Solution structure of the toxic octapeptide, lophyrotomin.

Lophyrotomin is a toxic octapeptide, first isolated from larvae of the sawfly Lophyrotoma interrupta, which causes the death of cattle and sheep. It appears to act principally on the liver, however very little is known about the cellular site and mechanism of action. In the present study lophyrotomin was synthesized using solid-phase peptide synthesis, and the structure examined with two-dimensional nuclear magnetic resonance (NMR) spectroscopy. Two-dimensional correlation experiments (COSY and TOCSY) enabled the assignment of many of the resonances. Conventional NOESY experiments did not produce inter-residue information, however the alternative rotating frame NOE experiment (ROESY) resulted in intra-residue alpha N, and sequential alpha N and NN NOEs, permitting the sequence-specific assignment of all resonances.
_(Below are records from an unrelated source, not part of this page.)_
(** * backend_api.py: task tracking, conversation store and stream relays

    A shallow embedding of [src/backend_api.py]:
    - [TaskManager] ([create_task], [update_task], [get_task],
      [submit_task] with its [task_wrapper]);
    - [CurriculumDrivenLearningTutor] ([create_conversation],
      [start_conversation], [add_assistant_message], [save_conversations]);
    - the route bodies [chat], [analyze_file_content_async], [upload_file],
      [get_task_status] and [stream_analysis_result].

    Python values are modelled as the code has them: a [str] is a sequence
    of Unicode code points, a [dict] is a finite map, the task records are
    heap objects reached through references (so that a reference handed out
    by [get_task] aliases the stored record), and exceptions are explicit
    outcomes of a state-passing computation that also records every
    intermediate state another thread can observe. *)

From Stdlib Require Import ZArith Ascii String.
From stdpp Require Import base option list strings gmap.

Open Scope Z_scope.

(** ** Python values *)

(** A Python [str]: its code points, so that [len] and slicing count
    characters. *)
Abbreviation pystr := (list N) (only parsing).

(** An ASCII literal as a [str]. *)
Definition py (s : string) : pystr :=
  N_of_ascii <$> list_ascii_of_string s.

(** Truth value of a [str]: the empty string is falsy. *)
Definition truthy (s : pystr) : bool :=
  match s with [] => false | _ :: _ => true end.

(** Truth value of [x] where [x] is a [str] or [None]. *)
Definition truthy_opt (x : option pystr) : bool :=
  match x with Some s => truthy s | None => false end.

(** [s[i:j]] for [0 <= i <= j]. *)
Definition py_slice {A} (s : list A) (i j : nat) : list A :=
  take (j - i) (drop i s).

(** [range(0, stop, step)] for a positive [step]:
    [ceil(stop / step)] elements [0, step, 2*step, ...]. *)
Definition py_range (stop step : nat) : list nat :=
  (λ k, k * step)%nat <$> seq 0 ((stop + step - 1) / step)%nat.

(** The characters for which [str.isspace] holds; [str.strip()] removes
    them from both ends. *)
Definition py_isspace (c : N) : bool :=
  ((9 <=? c) && (c <=? 13) || (28 <=? c) && (c <=? 32) || (c =? 133)
   || (c =? 160) || (c =? 5760) || (8192 <=? c) && (c <=? 8202)
   || (c =? 8232) || (c =? 8233) || (c =? 8239) || (c =? 8287)
   || (c =? 12288))%N.

Fixpoint py_lstrip (s : pystr) : pystr :=
  match s with
  | c :: s' => if py_isspace c then py_lstrip s' else s
  | [] => []
  end.
Definition py_strip (s : pystr) : pystr :=
  reverse (py_lstrip (reverse (py_lstrip s))).

(** [class TaskStatus(Enum)] *)
Inductive TaskStatus := PENDING | PROCESSING | COMPLETED | FAILED.


#[global] Instance TaskStatus_eq_dec : EqDecision TaskStatus.
Proof. solve_decision. Defined.

(** The values stored in task records and JSON bodies. [VTime] is a
    reading of [time.time()]. *)
#[warnings="-register-all"]
Inductive pyval :=
  | VNone
  | VBool (b : bool)
  | VInt (z : Z)
  | VTime (t : N)
  | VStr (s : pystr)
  | VStatus (s : TaskStatus)
  | VDict (items : list (string * pyval)).

(** A [dict] with string keys. *)
Abbreviation pydict := (gmap string pyval) (only parsing).

(** [x is not None] *)
Definition is_set (v : pyval) : bool :=
  match v with VNone => false | _ => true end.

(** One message of a conversation: [{'role': ..., 'content': ...}]. *)
Inductive Role := user | assistant | system.

#[global] Instance Role_eq_dec : EqDecision Role.
Proof. solve_decision. Defined.

Record Turn := MkTurn { role : Role; content : pystr }.

(** Exceptions, by what [str(e)] needs: a failed subscript [d[key]], and
    any other exception with its message. *)
Inductive pyexn :=
  | KeyError (key : pystr)
  | PyException (msg : pystr).

(** ** The process state *)

(** What [conversations.json] holds: nothing (the file is absent), the
    JSON text of a map of conversations, or what a write leaves that
    failed after [open(..., 'w')] had emptied the file -- at most a part
    of the text. *)
Inductive FileContent :=
  | FileAbsent
  | FileBroken
  | FileHolds (m : gmap (list N) (list Turn)).

(** What the file system does when the file is written: [open] raises,
    [open] succeeds and a later write raises, or all writes succeed. *)
Inductive FileDevice := DeviceRefusesOpen | DeviceFailsWrite | DeviceWrites.

Record World := MkWorld {
  (** [task_manager.tasks]: task id to the reference of its record *)
  tasks : gmap (list N) nat;
  (** the [dict] objects the references denote *)
  heap : list (gmap string pyval);
  (** [tutor.conversations] *)
  conversations : gmap (list N) (list Turn);
  (** the content of [conversations.json] *)
  conversations_file : FileContent;
  (** how the file system treats a write of [conversations.json] *)
  file_device : FileDevice;
  (** how many times [time.time()] was read *)
  clock_reads : nat;
  (** how many times [uuid.uuid4()] was drawn *)
  uuid_draws : nat;
}.

Definition set_tasks (f : gmap (list N) nat → gmap (list N) nat) (w : World) :=
  MkWorld (f (tasks w)) (heap w) (conversations w) (conversations_file w)
          (file_device w) (clock_reads w) (uuid_draws w).
Definition set_heap (f : list (gmap string pyval) → list (gmap string pyval))
    (w : World) :=
  MkWorld (tasks w) (f (heap w)) (conversations w) (conversations_file w)
          (file_device w) (clock_reads w) (uuid_draws w).
Definition set_conversations
    (f : gmap (list N) (list Turn) → gmap (list N) (list Turn)) (w : World) :=
  MkWorld (tasks w) (heap w) (f (conversations w)) (conversations_file w)
          (file_device w) (clock_reads w) (uuid_draws w).
Definition set_conversations_file (d : FileContent) (w : World) :=
  MkWorld (tasks w) (heap w) (conversations w) d
          (file_device w) (clock_reads w) (uuid_draws w).
Definition tick_clock (w : World) :=
  MkWorld (tasks w) (heap w) (conversations w) (conversations_file w)
          (file_device w) (S (clock_reads w)) (uuid_draws w).
Definition tick_uuid (w : World) :=
  MkWorld (tasks w) (heap w) (conversations w) (conversations_file w)
          (file_device w) (clock_reads w) (S (uuid_draws w)).

(** The record stored for a task id, read through its reference. *)
Definition task_record (w : World) (task_id : pystr) : option (gmap string pyval) :=
  tasks w !! task_id ≫= λ l, heap w !! l.

(** ** Computations

    A computation starts in a state and ends in a state with a value or a
    raised exception. [trace] lists, oldest first, the state after every
    atomic step it took: the states another thread can observe. *)

Inductive Res (A : Type) :=
  | Ok (a : A)
  | Raise (e : pyexn).
Arguments Ok {A} a.
Arguments Raise {A} e.

Record Run (A : Type) := MkRun {
  trace : list World;
  final : World;
  outcome : Res A;
}.
Arguments MkRun {A} trace final outcome.
Arguments trace {A} r.
Arguments final {A} r.
Arguments outcome {A} r.

Definition M (A : Type) := World → Run A.

Definition ret {A} (a : A) : M A := λ w, MkRun [] w (Ok a).

Definition raise {A} (e : pyexn) : M A := λ w, MkRun [] w (Raise e).

Definition bind {A B} (m : M A) (f : A → M B) : M B := λ w,
  let r := m w in
  match outcome r with
  | Ok a =>
      let r' := f a (final r) in
      MkRun (trace r ++ trace r') (final r') (outcome r')
  | Raise e => MkRun (trace r) (final r) (Raise e)
  end.

(** [try: m  except Exception as e: h e] *)
Definition try_except {A} (m : M A) (h : pyexn → M A) : M A := λ w,
  let r := m w in
  match outcome r with
  | Ok a => r
  | Raise e =>
      let r' := h e (final r) in
      MkRun (trace r ++ trace r') (final r') (outcome r')
  end.

(** One atomic mutation. *)
Definition modify (f : World → World) : M unit := λ w, MkRun [f w] (f w) (Ok tt).

(** Reading the state. *)
Definition gets {A} (f : World → A) : M A := λ w, MkRun [] w (Ok (f w)).

(** [with self.lock: m]: the states inside [m] are not observable, only
    the one at the release of the lock is. *)
Definition with_lock {A} (m : M A) : M A := λ w,
  let r := m w in MkRun [final r] (final r) (outcome r).

#[global] Instance M_ret : MRet M := @ret.
#[global] Instance M_bind : MBind M := λ A B f m, bind m f.


(** A [Res] value as a computation: return the value or raise. *)
Definition lift_res {A} (r : Res A) : M A :=
  match r with Ok a => mret a | Raise e => raise e end.

(** [d[key]] on a [dict] keyed by [str]: raises [KeyError] when absent. *)
Definition subscript {V} (d : gmap (list N) V) (key : pystr) : M V :=
  match d !! key with Some v => mret v | None => raise (KeyError key) end.

(** ** The environment of the process

    What the code takes from outside: the clock, the uuid generator, the
    model client, [repr], the document readers, and two literals of the
    source that no property depends on. *)

(** The object returned by [client.chat.completions.create(stream=True)]:
    iterating it yields chunks, of which the relay reads
    [chunk.choices[0].delta.content] (a [str] or [None]); [broken] is the
    exception the iteration ends with, if any. *)
Record GatewayStream := MkGatewayStream {
  fragments : list (option (list N));
  broken : option pyexn;
}.

Class Environment := {
  (** the k-th reading of [time.time()] *)
  time_time : nat → N;
  (** the k-th [str(uuid.uuid4())] *)
  uuid4 : nat → list N;
  (** [repr] of a [str], as [str(KeyError(key))] shows it *)
  py_repr : list N → list N;
  (** the text returned by [_build_system_prompt] *)
  system_prompt_text : list N;
  (** [client.chat.completions.create(..., stream=True)] on a message list *)
  completions_create_stream : list Turn → Res GatewayStream;
  (** [client.chat.completions.create(..., stream=False)] followed by
      [response.choices[0].message.content] *)
  completions_create : list Turn → Res (list N);
  (** [werkzeug.utils.secure_filename] *)
  secure_filename : list N → list N;
  (** the directory [upload_folder] *)
  upload_folder : list N;
  (** [", ".join(ALLOWED_EXTENSIONS)], in the iteration order of the set *)
  joined_extensions : list N;
  (** reading a saved file as UTF-8 text; [None] when that raises *)
  read_utf8 : list N → option (list N);
  (** the paragraph texts of a saved Word document; [None] when that raises *)
  docx_paragraphs : list N → option (list (list N));
  (** the page texts of a saved PDF; [None] when that raises *)
  pdf_pages : list N → option (list (list N));
}.

(** [str(e)] *)
Definition exn_str `{Environment} (e : pyexn) : pystr :=
  match e with
  | KeyError key => py_repr key
  | PyException msg => msg
  end.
The presence of few additional shortage NOEs and the absence of any long-range NOEs in the ROESY spectra indicated a lack of persistent secondary structure. The results from circular dichroism (CD) spectroscopy experiments were consistent with the NOE data, as addition of high concentrations of the denaturant urea produced no changes in the lophyrotomin CD spectrum. This conclusion was further supported by 13C spin-lattice relaxation studies, which indicated that the peptide is a flexible molecule, by examination of the alpha-carbon chemical shifts, and by amide proton exchange rate measurements. Consequently it appears that if this peptide has to adopt a well defined structure to exert its biological activity, it must do so on interaction with other molecules, such as a receptor.